Italy’s far-right leader Giorgia Meloni and her coalition allies have met President Sergio Mattarella and say they are ready to form a government “as quickly as possible”.
He is set to ask Ms Meloni in the coming hours to become prime minister.
Veteran ex-Prime Minister Silvio Berlusconi attended the brief talks, despite shaking the coalition’s unity with leaked pro-Putin remarks.
Ms Meloni has sought to assure Italy’s Western allies nothing will change.
The Brothers of Italy leader could be sworn in as early as this weekend as the country’s first female prime minister – and first far-right leader since World War Two. She said her coalition of right-wing and far-right parties was unanimous that she should lead Italy.
Ahead of Friday’s 11-minute meeting, she said they were “ready to give Italy a government that confronts with awareness and competence the urgency and challenges of our time”.
Less than a month after Italians voted for a new Senate and Chamber of Deputies, she is set to replace Mario Draghi, who was due to return from an EU summit on Friday.
Alongside Ms Meloni at the presidential palace were Matteo Salvini of the far-right League (Above R) and Mr Berlusconi (L) – the 86-year-old head of centre-right Forza Italia – who for days has been at the centre of a row surrounding two leaked recordings underlining his pro-Putin views.
In the first audio leak, he was heard boasting that Russian President Vladimir Putin had sent him 20 bottles of vodka for his birthday and called him “number one among his five best friends”.
Then, in a leaked speech to party colleagues, he backed Russia’s pretext for its war, baselessly blaming Ukraine’s president and the West for pushing the Kremlin into an invasion.
He insists his remarks were taken out of context and that he backs the Italian and EU position on Ukraine.
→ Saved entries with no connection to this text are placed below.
Lemma start_loading (e : PopupAsync.event) (s : Popup.TabSearcher) :
  let r := PopupAsync.start new_URL e s in
  existsb PopupAsync.is_query (PopupAsync.tasks_of (fst r)) = true \/
  loadingEl_display (Popup.page (snd r)) = loadingEl_display (Popup.page s).
Proof.
  cbn zeta.
  destruct e as [value|key| |confirmed|tabId|tabId]; cbn [PopupAsync.start].
  - right. rewrite finished_snd. unfold bind, modify.
    cbn beta iota. rewrite popup_filterTabs_unfold. cbn zeta.
    match goal with
    | |- context [Popup.updateUI new_URL ?s1] =>
        destruct (popup_updateUI_lists s1) as (_ & _ & E); cbn zeta in E;
        rewrite E
    end.
    reflexivity.
  - right. apply handleKeyNavigation_lists.
  - left. reflexivity.
  - right. apply closeOtherTabs_start_lists.
  - right. reflexivity.
  - right. reflexivity.
Qed.

Lemma loadTabs_queried_lists (all_tabs : completion (list RawTab))
    (s : Popup.TabSearcher) :
  let r := PopupAsync.loadTabs_queried all_tabs s in
  Popup.tabs (snd r) = Popup.tabs s /\
  Popup.filteredTabs (snd r) = Popup.filteredTabs s /\
  (existsb PopupAsync.is_query (PopupAsync.tasks_of (fst r)) = true \/
   loadingEl_display (Popup.page (snd r)) = DisplayNone).
Proof.
  cbn zeta. destruct all_tabs as [l|e|]; cbn [PopupAsync.loadTabs_queried].
  - cbn. auto.
  - rewrite finished_snd. cbn. auto.
  - rewrite finished_snd. cbn. auto.
Qed.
However, his pro-Putin comments are nothing new: last month he told Italian TV that Russia’s leader had merely sought to replace Volodymyr Zelensky with a “government of decent people”.
The leaks piled pressure on Giorgia Meloni, 45. Her other far-right ally, League leader Matteo Salvini, has also long been seen as a Putin admirer, but Ms Meloni needs both men in her coalition to form a majority. (Courtesy BBC)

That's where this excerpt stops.